Kiri Kankhwende talks to the editors of a groundbreaking new anthology about BAME mental health

(first published in 2018)

“Shame is so powerful. You need a whole community to tackle it.”

When I sit down to talk with the editors of the newly published anthology The Colour of Madness: Exploring BAME Mental Health in the UK it is soon apparent that Dr Samara Linton and Rianna Walcott are high-achievers. The two school friends managed to pull together this urgent, elegant body of work in just a year despite their busy schedules – Samara was finishing her medical degree, while Rianna was working on a PhD.
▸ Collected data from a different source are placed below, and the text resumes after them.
(* ===== verification/Redis.v ===== *)
(** * Redis: the commands the live channel uses

    The documented effect of the commands of the key-value store that the presence and
    log handlers send, on a database of typed values with an expiry. A key past its
    expiry is absent to every command; a command on a key of another type answers
    WRONGTYPE and does nothing; a collection that becomes empty is removed. Instants and
    lifetimes are milliseconds of the store's own clock. Scores are whole numbers below
    2^53 here, which doubles represent exactly. *)

From stdpp Require Import sorting.
From S2P Require Import Prelude GoStrings GoUrl.

#[local] Open Scope Z_scope.

Module Redis.

Inductive value :=
  | VString (s : string)
  | VZset (m : gmap string Z)
  | VHash (m : gmap string string)
  | VList (l : list string).

Record cell := mkCell { held : value; expires : option Z }.

Abbreviation db := (gmap string cell).

Definition alive (t : Z) (c : cell) : bool := match expires c with Some x => t <? x | None => true end.

(** What a key holds at [t]. *)
Definition cell_at (t : Z) (k : string) (d : db) : option cell := c ← d !! k; if alive t c then Some c else None.
Definition get (t : Z) (k : string) (d : db) : option value := held <$> cell_at t k d.

Definition is_empty (v : value) : bool :=
  match v with
  | VString _ => false
  | VZset m => bool_decide (m = ∅)
  | VHash m => bool_decide (m = ∅)
  | VList l => bool_decide (l = [])
  end.

(** A write to a collection keeps the key's expiry. *)
Definition put (t : Z) (k : string) (v : value) (d : db) : db :=
  if is_empty v then delete k d else <[k := mkCell v (c ← cell_at t k d; expires c)]> d.

Inductive command :=
  | ZAdd (k : string) (members : list (string * Z))
  | ZMScore (k : string) (members : list string)
  | ZCount (k : string) (min : Z)                    (* ZCOUNT k min +inf *)
  | ZRangeByScore (k : string) (min : Z)             (* ZRANGEBYSCORE k min +inf *)
  | ZRemBelow (k : string) (max : Z)                 (* ZREMRANGEBYSCORE k -inf "(max" *)
  | HSet (k : string) (fields : list (string * string))
  | RPush (k : string) (vals : list string)
  | LTrimLast (k : string) (n : nat)                 (* LTRIM k -n -1 *)
  | LRangeLast (k : string) (n : nat)                (* LRANGE k -n -1 *)
  | SetEx (k v : string) (ttl : Z)
  | Get (k : string)
  | Exists (k : string)
  | Del (k : string)
  | Expire (k : string) (ttl : Z).

Inductive reply :=
  | Status
  | Int (z : Z)
  | Bulk (s : option string)
  | Bulks (l : list string)
  | Scores (l : list (option Z))
  | WrongType.

Definition score_le (a b : string * Z) : Prop := a.2 < b.2 \/ a.2 = b.2 /\ str_ltb b.1 a.1 = false.
#[export] Instance score_le_dec a b : Decision (score_le a b).
Proof. unfold score_le. apply _. Defined.

Definition zset_of (o : option value) : option (gmap string Z) :=
  match o with None => Some ∅ | Some (VZset m) => Some m | _ => None end.
Definition hash_of (o : option value) : option (gmap string string) :=
  match o with None => Some ∅ | Some (VHash m) => Some m | _ => None end.
Definition list_of (o : option value) : option (list string) :=
  match o with None => Some [] | Some (VList l) => Some l | _ => None end.

Definition at_least_score (min : Z) (m : gmap string Z) : gmap string Z := filter (fun '(_, s) => min <= s) m.

(** A command run at [t]. *)
Definition effect (t : Z) (c : command) (d : db) : db * reply :=
  match c with
  | ZAdd k ms =>
      match zset_of (get t k d) with
      | Some m => (put t k (VZset (foldl (fun m p => <[p.1 := p.2]> m) m ms)) d, Int 0)
      | None => (d, WrongType)
      end
  | ZMScore k ms =>
      match zset_of (get t k d) with Some m => (d, Scores (map (fun n => m !! n) ms)) | None => (d, WrongType) end
  | ZCount k min =>
      match zset_of (get t k d) with
      | Some m => (d, Int (Z.of_nat (size (at_least_score min m)))) | None => (d, WrongType) end
  | ZRangeByScore k min =>
      match zset_of (get t k d) with
      | Some m => (d, Bulks (map fst (merge_sort score_le (map_to_list (at_least_score min m)))))
      | None => (d, WrongType)
      end
  | ZRemBelow k max =>
      match zset_of (get t k d) with
      | Some m => (put t k (VZset (at_least_score max m)) d, Int 0) | None => (d, WrongType) end
  | HSet k fs =>
      match hash_of (get t k d) with
      | Some m => (put t k (VHash (foldl (fun m p => <[p.1 := p.2]> m) m fs)) d, Int 0)
      | None => (d, WrongType)
      end
  | RPush k vs =>
      match list_of (get t k d) with Some l => (put t k (VList (l ++ vs)%list) d, Int 0) | None => (d, WrongType) end
  | LTrimLast k n =>
      match list_of (get t k d) with Some l => (put t k (VList (lastn n l)) d, Status) | None => (d, WrongType) end
  | LRangeLast k n =>
      match list_of (get t k d) with Some l => (d, Bulks (lastn n l)) | None => (d, WrongType) end
  | SetEx k v ttl => (<[k := mkCell (VString v) (Some (t + ttl))]> d, Status)
  | Get k =>
      match get t k d with
      | None => (d, Bulk None) | Some (VString s) => (d, Bulk (Some s)) | Some _ => (d, WrongType) end
  | Exists k => (d, Int (if bool_decide (is_Some (get t k d)) then 1 else 0))
  | Del k => (delete k d, Int 0)
  | Expire k ttl =>
      match cell_at t k d with
      | Some c => (<[k := mkCell (held c) (Some (t + ttl))]> d, Int 1) | None => (d, Int 0) end
  end.

Fixpoint run (t : Z) (cs : list command) (d : db) : db * list reply :=
  match cs with
  | [] => (d, [])
  | c :: cs => let '(d, r) := effect t c d in let '(d, rs) := run t cs d in (d, r :: rs)
  end.

(** One round trip of a client: it reached the store at an instant and the answer came
    back, or it did and the answer was lost, or it never arrived. *)
Inductive trip := Answered (t : Z) | Lost (t : Z) | Unreached.

Definition send (tr : trip) (cs : list command) (d : db) : db * option (list reply) :=
  match tr with
  | Answered t => let '(d, rs) := run t cs d in (d, Some rs)
  | Lost t => ((run t cs d).1, None)
  | Unreached => (d, None)
  end.

(** ** What a command leaves alone *)

Definition key_of (c : command) : string :=
  match c with
  | ZAdd k _ | ZMScore k _ | ZCount k _ | ZRangeByScore k _ | ZRemBelow k _ | HSet k _ | RPush k _ | LTrimLast k _
  | LRangeLast k _ | SetEx k _ _ | Get k | Exists k | Del k | Expire k _ => k
  end.

Lemma lookup_put_ne t k v d k' : k <> k' -> put t k v d !! k' = d !! k'.
Proof. intros Hk. unfold put. destruct (is_empty v); [by rewrite lookup_delete_ne|by rewrite lookup_insert_ne]. Qed.

Lemma effect_frame t c d k : key_of c <> k -> (effect t c d).1 !! k = d !! k.
Proof.
  intros Hk. destruct c; cbn [effect key_of] in *; repeat case_match; cbn [fst];
    rewrite ?lookup_put_ne, ?lookup_insert_ne, ?lookup_delete_ne by done; done.
Qed.

Lemma run_frame t cs d k : Forall (fun c => key_of c <> k) cs -> (run t cs d).1 !! k = d !! k.
Proof.
  intros Hcs. revert d. induction Hcs as [|c cs Hc _ IH]; intros d; [done|]. cbn [run].
  pose proof (effect_frame t c d k Hc) as Hf. destruct (effect t c d) as [d1 r]. specialize (IH d1).
  destruct (run t cs d1) as [d2 rs]. cbn in *. by rewrite IH.
Qed.

Lemma run_app t cs1 cs2 d :
  run t (cs1 ++ cs2) d = let '(d1, r1) := run t cs1 d in let '(d2, r2) := run t cs2 d1 in (d2, (r1 ++ r2)%list).
Proof.
  revert d. induction cs1 as [|c cs1 IH]; intros d; cbn [run app]; [by destruct (run t cs2 d)|].
  destruct (effect t c d) as [d1 r]. rewrite IH. destruct (run t cs1 d1) as [d2 r1].
  by destruct (run t cs2 d2) as [d3 r2].
Qed.

Lemma run_app_db t cs1 cs2 d : (run t (cs1 ++ cs2) d).1 = (run t cs2 (run t cs1 d).1).1.
Proof. rewrite run_app. destruct (run t cs1 d) as [d1 r1]. cbn. by destruct (run t cs2 d1). Qed.

Lemma run_app_replies t cs1 cs2 d : (run t (cs1 ++ cs2) d).2 = ((run t cs1 d).2 ++ (run t cs2 (run t cs1 d).1).2)%list.
Proof. rewrite run_app. destruct (run t cs1 d) as [d1 r1]. cbn. by destruct (run t cs2 d1). Qed.

Lemma run_length t cs d : length (run t cs d).2 = length cs.
Proof.
  revert d. induction cs as [|c cs IH]; intros d; [done|]. cbn [run]. destruct (effect t c d) as [d1 r].
  specialize (IH d1). destruct (run t cs d1). cbn in *. by rewrite IH.
Qed.

Lemma cell_at_ext t k d d' : d !! k = d' !! k -> cell_at t k d = cell_at t k d'.
Proof. intros H. unfold cell_at. by rewrite H. Qed.

Lemma get_ext t k d d' : d !! k = d' !! k -> get t k d = get t k d'.
Proof. intros H. unfold get. by rewrite (cell_at_ext t k d d' H). Qed.

(** A key that is gone stays gone until it is written. *)
Lemma cell_at_later t t' k d : t <= t' -> cell_at t k d = None -> cell_at t' k d = None.
Proof.
  unfold cell_at, alive. destruct (d !! k) as [[v [x|]]|]; [|done..]. cbn. intros Ht.
  destruct (Z.ltb_spec t x); [done|]. by rewrite (proj2 (Z.ltb_ge t' x)) by lia.
Qed.

(** ** Pushing in pieces *)

Lemma kept_alive t k v d : alive t (mkCell v (c ← cell_at t k d; expires c)) = true.
Proof.
  unfold cell_at. destruct (d !! k) as [c|]; [|done]. cbn. destruct (alive t c) eqn:Ha; [|done]. exact Ha.
Qed.

Lemma cell_at_put t k v d : is_empty v = false ->
  cell_at t k (put t k v d) = Some (mkCell v (c ← cell_at t k d; expires c)).
Proof.
  intros Hv. unfold cell_at at 1, put. rewrite Hv, lookup_insert_eq. cbn [mbind option_bind]. by rewrite kept_alive.
Qed.

Lemma get_put t k v d : is_empty v = false -> get t k (put t k v d) = Some v.
Proof. intros Hv. unfold get. by rewrite cell_at_put. Qed.

End Redis.
(* ===== verification/NodeLog.v ===== *)
(** * NodeLog: the node's log — [internal/nodelog]

    [Line] recognises sing-box log lines and the benign client noise among them
    ([classify.go]); [Noise] is the aggregator that counts what was dropped
    ([aggregate.go]); [NodeRing] is the buffer of the kept lines ([ring.go]). *)

From S2P Require Import Prelude GoStrings RingBuf.

#[local] Open Scope string_scope.

Definition LevelDebug := "debug".
Definition LevelInfo := "info".
Definition LevelWarn := "warn".
Definition LevelError := "error".

Module Line.

Definition KindClientEOF := "client_eof".
Definition KindMuxClosed := "mux_closed".
Definition KindTLSHandshake := "tls_handshake".
Definition KindUnknownUUID := "unknown_uuid".
Definition KindBadHandshake := "bad_handshake".
Definition KindClientReset := "client_reset".
Definition KindBrokenPipe := "broken_pipe".
Definition KindClosedConn := "closed_conn".
Definition KindCanceled := "context_canceled".
Definition KindClientTimeout := "client_timeout".
Definition KindFlowMismatch := "flow_mismatch".
Definition KindDialTimeout := "dial_timeout".
Definition KindDialRefused := "dial_refused".
Definition KindDialUnreachable := "dial_unreachable".
Definition KindDNSFailure := "dns_failure".

(** The kinds an inbound failure can have; a dial failure has one of
    [dial_kinds], a colon and the outbound's tag. *)
Definition client_kinds : list string :=
  [KindClientEOF; KindMuxClosed; KindTLSHandshake; KindUnknownUUID; KindBadHandshake;
   KindClientReset; KindBrokenPipe; KindClosedConn; KindCanceled; KindClientTimeout;
   KindFlowMismatch].
Definition dial_kinds : list string :=
  [KindDialTimeout; KindDialRefused; KindDialUnreachable; KindDNSFailure].

Definition esc : ascii := "027".
(** [rank, _ := LevelRank(e.Level)]: an unknown level ranks 0. [lower] is
    [strings.ToLower] on the whole line. *)
Definition Matches (lower : string -> string) (minRank : Z) (needle : string) (e : Entry) : bool :=
  (if (0 <? minRank)%Z then negb (default 0 (LevelRank (Level e)) <? minRank)%Z else true)
  && (String.eqb needle "" || Contains (lower (Line e)) needle).

Section ring.
(** [time.Format(time.RFC3339Nano)] of an instant in microseconds. *)
Context (fmt : Z -> string).

Definition NewRing (capacity : Z) : Ring Entry :=
  ring_make (if (capacity <? 1)%Z then RingSize else Z.to_nat capacity).

Definition cut_line (limit : nat) (line : string) : string :=
  if (limit <? String.length line)%nat then ToValidUTF8 (stake limit line) ++ "..." else line.

(** [Add] at time [t] (microseconds; a zero time has already been replaced by the
    clock). *)
Definition Add (t : Z) (level line : string) (r : Ring Entry) : Ring Entry * Entry :=
  let e := mkEntry (next_id r t) (fmt t) level (cut_line MaxLineBytes line) in
  (ring_store ID r e, e).

Definition After (after limit : Z) (r : Ring Entry) : list Entry :=
  let first := ring_firstAfter ID r after in
  let count := (held r - first)%nat in
  let count := if ((0 <? limit) && (limit <? Z.of_nat count))%Z then Z.to_nat limit else count in
  ring_slice r first count.

Definition Tail (n : Z) (r : Ring Entry) : list Entry :=
  let n := if ((Z.of_nat (held r) <? n) || (n <=? 0))%Z then Z.of_nat (held r) else n in
  ring_slice r (held r - Z.to_nat n) (Z.to_nat n).

Definition Len (r : Ring Entry) : nat := held r.
Definition LastID (r : Ring Entry) : Z := last r.

(** ** The publisher *)

Definition pushChunk : nat := 500.

(** The Redis list [logs:<source>], oldest element first. *)
Record Publisher := mkPublisher { p_last : Z; p_failing : bool }.

Definition NewPublisher : Publisher := mkPublisher 0 false.

(** [RPUSH key vals...] and [LTRIM key -RingSize -1]. *)
Inductive command := RPush (vals : list Entry) | LTrimNewest.

Definition exec1 (l : list Entry) (c : command) : list Entry :=
  match c with
  | RPush vals => l ++ vals
  | LTrimNewest => lastn RingSize l
  end%list.

Fixpoint chunks (fuel : nat) (l : list Entry) : list command :=
  match fuel, l with
  | S fuel, _ :: _ => RPush (take pushChunk l) :: chunks fuel (drop pushChunk l)
  | _, _ => []
  end.

(** The pipeline of one flush of [entries]. *)
Definition pipeline (entries : list Entry) : list command :=
  (chunks (length entries) entries ++ [LTrimNewest])%list.

(** What a publisher would push now. *)
Definition pending (p : Publisher) (r : Ring Entry) : list Entry :=
  let entries := After (p_last p) 0 r in
  if (RingSize <? length entries)%nat then drop (length entries - RingSize) entries else entries.

(** [Flush]: [fails = Some k] when the pipeline broke after [k] of its commands;
    the cursor then stays where it was. *)
Definition Flush (fails : option nat) (r : Ring Entry) (p : Publisher) (l : list Entry) :
  Publisher * list Entry * bool :=
  match pending p r with
  | [] => (p, l, true)
  | e :: es =>
      let entries := e :: es in
      match fails with
      | Some k => (p, foldl exec1 l (take k (pipeline entries)), false)
      | None => (mkPublisher (ID (List.last es e)) (p_failing p),
                 foldl exec1 l (pipeline entries), true)
      end
  end.

(** [report]: the outage flag follows the outcome; the result says whether a line
    is logged. *)
Definition report (ok : bool) (p : Publisher) : Publisher * bool :=
  (mkPublisher (p_last p) (negb ok), Bool.eqb ok (p_failing p)).

Definition tick (fails : option nat) (r : Ring Entry) (p : Publisher) (l : list Entry) :
  Publisher * list Entry :=
  let '(p, l, ok) := Flush fails r p l in ((report ok p).1, l).

(** A process: its ring, its publisher and its list. A failed flush of this
    relation is one whose pipeline was not applied at all. *)
Inductive process (capacity : Z) : Ring Entry -> Publisher -> list Entry -> Prop :=
  | proc_start : process capacity (NewRing capacity) NewPublisher []
  | proc_add r p l t level line :
      process capacity r p l -> process capacity (Add t level line r).1 p l
  | proc_tick r p l fails :
      process capacity r p l -> (fails = None \/ fails = Some 0) ->
      process capacity r (tick fails r p l).1 (tick fails r p l).2.

(** ** Reading the ring *)

Lemma After_spec after limit r :
  ring_inv ID r ->
  After after limit r =
    let held := newer ID after (contents r) in
    if (limit <=? 0)%Z then held else take (Z.to_nat limit) held.
Proof.
  intros Hinv. destruct (ring_firstAfter_spec ID r after Hinv) as [Hle Hf].
  unfold After. set (from := ring_firstAfter ID r after) in *.
  assert (length (drop from (contents r)) = held r - from)%nat as Hlen
    by (by rewrite length_drop, length_contents).
  rewrite <- Hf. cbv zeta.
  destruct (Z.leb_spec limit 0), (Z.ltb_spec 0 limit); simpl; try lia.
  - rewrite ring_slice_contents by lia. apply take_ge. lia.
  - destruct (Z.ltb_spec limit (Z.of_nat (held r - from))); simpl.
    + by rewrite ring_slice_contents by lia.
    + rewrite ring_slice_contents by lia. rewrite !take_ge; [done|lia..].
Qed.

Lemma Tail_spec n r :
  ring_inv ID r ->
  Tail n r = if (n <=? 0)%Z then contents r else lastn (Z.to_nat n) (contents r).
Proof.
  intros Hinv. unfold Tail. set (k := if orb _ _ then _ else _).
  assert (ring_slice r (held r - Z.to_nat k) (Z.to_nat k) = lastn (Z.to_nat k) (contents r)) as ->.
  { unfold lastn. rewrite length_contents.
    assert (Z.to_nat k <= held r)%nat.
    { subst k. destruct (Z.ltb_spec (Z.of_nat (held r)) n), (Z.leb_spec n 0); simpl; lia. }
    rewrite ring_slice_contents by lia. apply take_ge.
    rewrite length_drop, length_contents. lia. }
  subst k. destruct (Z.ltb_spec (Z.of_nat (held r)) n), (Z.leb_spec n 0); simpl; try lia.
  - rewrite !lastn_all; [done|rewrite length_contents; lia..].
  - rewrite lastn_all; [done|rewrite length_contents; lia].
  - done.
Qed.

(** ** The publisher keeps the list in step with the ring *)

Lemma chunks_push fuel l entries :
  (length entries <= fuel)%nat -> foldl exec1 l (chunks fuel entries) = (l ++ entries)%list.
Proof.
  revert l entries. induction fuel as [|fuel IH]; intros l entries Hf.
  { destruct entries; [by rewrite app_nil_r|simpl in Hf; lia]. }
  destruct entries as [|e es]; [by rewrite app_nil_r|].
  change (chunks (S fuel) (e :: es))
    with (RPush (take pushChunk (e :: es)) :: chunks fuel (drop pushChunk (e :: es))).
  cbn [foldl]. rewrite IH.
  - cbn [exec1]. by rewrite <- app_assoc, take_drop.
  - rewrite length_drop. unfold pushChunk. simpl in *. lia.
Qed.
(* ===== verification/TunnelHealth.v ===== *)
(** * TunnelHealth: which WireGuard exits carry traffic

    [Monitor] is [internal/tunnelhealth/monitor.go]: one entry per tracked
    tunnel, updated by rounds of probes. [Fallback] is the client of its verdict,
    [internal/nodecore/fallback.go]: the supervisor that points every selector
    group at its tunnel or at the plain connection. The Go interfaces [Health]
    and [selectorGroup] are the classes [Health] and [SelectorGroup]. *)

From S2P Require Import Prelude GoStrings.

#[local] Open Scope string_scope.

(** What one probe of an interface yields: a round trip time (nanoseconds),
    [ErrMissing], or any other error with its message. *)
Inductive outcome := ProbeOk (rtt : Z) | ProbeMissing (msg : string) | ProbeFail (msg : string).

#[export] Instance outcome_eq_dec : EqDecision outcome.
Proof. solve_decision. Defined.

Definition is_good (o : outcome) : bool := match o with ProbeOk _ => true | _ => false end.
Definition is_missing (o : outcome) : bool := match o with ProbeMissing _ => true | _ => false end.

Module Monitor.

Record Options := mkOptions {
  Interval : Z;
  DownAfter : Z;
  UpAfter : Z;
  ProbeTimeout : Z;
}.

Definition second : Z := 1000000000.

(** The defaults [New] fills in. *)
Definition with_defaults (o : Options) : Options :=
  mkOptions (if (Interval o <=? 0)%Z then 5 * second else Interval o)
            (if (DownAfter o <=? 0)%Z then 2 else DownAfter o)%Z
            (if (UpAfter o <=? 0)%Z then 3 else UpAfter o)%Z
            (if (ProbeTimeout o <=? 0)%Z then 4 * second else ProbeTimeout o).

Record Status := mkStatus {
  Name : string;
  Present : bool;
  Up : bool;
  Probed : bool;
  RTT : Z;
  Error : string;
  CheckedAt : Z;
  Since : Z;
}.

Record entry := mkEntry { status : Status; okStreak : Z; failStreak : Z }.

Record Monitor := mkMonitor {
  opts : Options;
  entries : gmap string entry;
  watched : gset string;
}.

Definition New (o : Options) : Monitor := mkMonitor (with_defaults o) ∅ ∅.

Definition set_entries (es : gmap string entry) (m : Monitor) : Monitor :=
  mkMonitor (opts m) es (watched m).

Definition Watch (names : list string) (m : Monitor) : Monitor :=
  mkMonitor (opts m) (entries m)
    (list_to_set (List.filter (fun n => negb (String.eqb n "")) names)).

(** The names probed by a round; the code sorts them, which only fixes the order
    in which the probes are started. *)
Definition trackedNames (discover : list string) (m : Monitor) : gset string :=
  list_to_set discover ∪ watched m.

(** What a record logs: a tunnel that recovered, or one that went down. *)
Inductive log := Recovered (name : string) | WentDown (name : string) (error : string).

(** The state machine of one tunnel: [record] applied to the entry found for the
    name ([None] when there is none), at clock reading [now]. *)
Definition record_entry (o : Options) (name : string) (now : Z) (r : outcome)
    (found : option entry) : entry :=
  let first := match found with None => true | Some _ => false end in
  let e := match found with
           | Some e => e
           | None => mkEntry (mkStatus name false false false 0 "" 0 now) 0 0
           end in
  let wasUp := Up (status e) in
  let '(present, rtt, err, okS, failS, up) :=
    match r with
    | ProbeOk rtt =>
        let okS := (okStreak e + 1)%Z in
        (true, rtt, "", okS, 0%Z,
         if first || (negb wasUp && (UpAfter o <=? okS)%Z) then true else wasUp)
    | ProbeMissing msg | ProbeFail msg =>
        let missing := is_missing r in
        let failS := (failStreak e + 1)%Z in
        (negb missing, 0%Z, msg, 0%Z, failS,
         if first || missing || (wasUp && (DownAfter o <=? failS)%Z) then false else wasUp)
    end in
  let since := if negb (Bool.eqb up wasUp) || first then now else Since (status e) in
  mkEntry (mkStatus (Name (status e)) present up true rtt err now since) okS failS.

Definition record_log (name : string) (found : option entry) (e : entry) : list log :=
  match found with
  | None => []
  | Some e0 =>
      if Bool.eqb (Up (status e)) (Up (status e0)) then []
      else if Up (status e) then [Recovered name] else [WentDown name (Error (status e))]
  end.

Definition record (name : string) (now : Z) (r : outcome) (m : Monitor) : Monitor * list log :=
  let found := entries m !! name in
  let e := record_entry (opts m) name now r found in
  (set_entries (<[name := e]> (entries m)) m, record_log name found e).

(** A probe result as it arrives: the name, the clock reading at its turn, the
    outcome. *)
Definition arrival : Type := string * (Z * outcome).

Definition record_all (rs : list arrival) (m : Monitor) : Monitor * list log :=
  foldl (fun '(m, l) '(name, (now, r)) =>
           let '(m, l') := record name now r m in (m, l ++ l')%list) (m, []) rs.

(** [Tick]: the results of the round in the order they arrived, then the entries
    whose tunnel is no longer tracked are dropped. [names] is the set read at the
    start of the round: a [Watch] during the round counts from the next one. *)
Definition Tick (names : gset string) (rs : list arrival) (m : Monitor) : Monitor * list log :=
  let '(m, l) := record_all rs m in
  (set_entries (filter (fun '(n, _) => n ∈ names) (entries m)) m, l).

(** The results of a round: one per tracked name. *)
Definition round (names : gset string) (rs : list arrival) : Prop :=
  NoDup (map fst rs) /\ forall n, In n (map fst rs) <-> n ∈ names.

(** [Up]: a tunnel that was never probed counts as up. *)
Definition isUp (m : Monitor) (name : string) : bool :=
  match entries m !! name with
  | None => true
  | Some e => if Probed (status e) then Up (status e) else true
  end.

Definition getStatus (name : string) (m : Monitor) : option Status :=
  status <$> entries m !! name.

(** [hostmetrics.TunnelHealth]; the probe time is in microseconds where the code
    divides them by 1000 as a float. *)
Record TunnelHealth := mkTunnelHealth {
  th_Present : bool; th_Up : bool; th_Error : string; th_ProbeUs : option Z }.

Definition Health (own : list string) (m : Monitor) : gmap string TunnelHealth :=
  omap (fun e =>
    if Probed (status e) then
      Some (mkTunnelHealth (Present (status e)) (Up (status e)) (Error (status e))
             (if Up (status e) && (0 <? RTT (status e))%Z
              then Some (RTT (status e) / 1000)%Z else None))
    else None)
  (filter (fun '(n, _) => n ∈ (list_to_set own : gset string)) (entries m)).

(** ** The verdict of one tunnel *)

(** The length of the run of elements satisfying [p] at the head of a list, and
    at its end. *)
Fixpoint leading {A} (p : A -> bool) (l : list A) : nat :=
  match l with
  | [] => 0
  | x :: l => if p x then S (leading p l) else 0
  end.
Rianna had struggled with mental health difficulties towards the end of her Masters degree, almost losing her PhD place. Part of the struggle was with trying to get the help she needed whilst studying in a predominantly white academic institution, with healthcare professionals unable to see past the “strong black woman” trope:

“Because I was high achieving, they weren’t taking me seriously, when I was actually in a very difficult situation. There is a difficulty of access with most universities, where they have overcrowded mental health services, and that’s been widely documented, but I felt that there was the extra step of trying to get them to believe me. You have to be performative about your mental health; you have to be just well enough to articulate that you need help but also sick enough to get help. So I would do this thing where, when I’m speaking to a white woman, I would deliberately make sure that I cried because the one time I didn’t cry she said, ‘go home, take a bath, you don’t need this’ and kicked me off the service,” she said.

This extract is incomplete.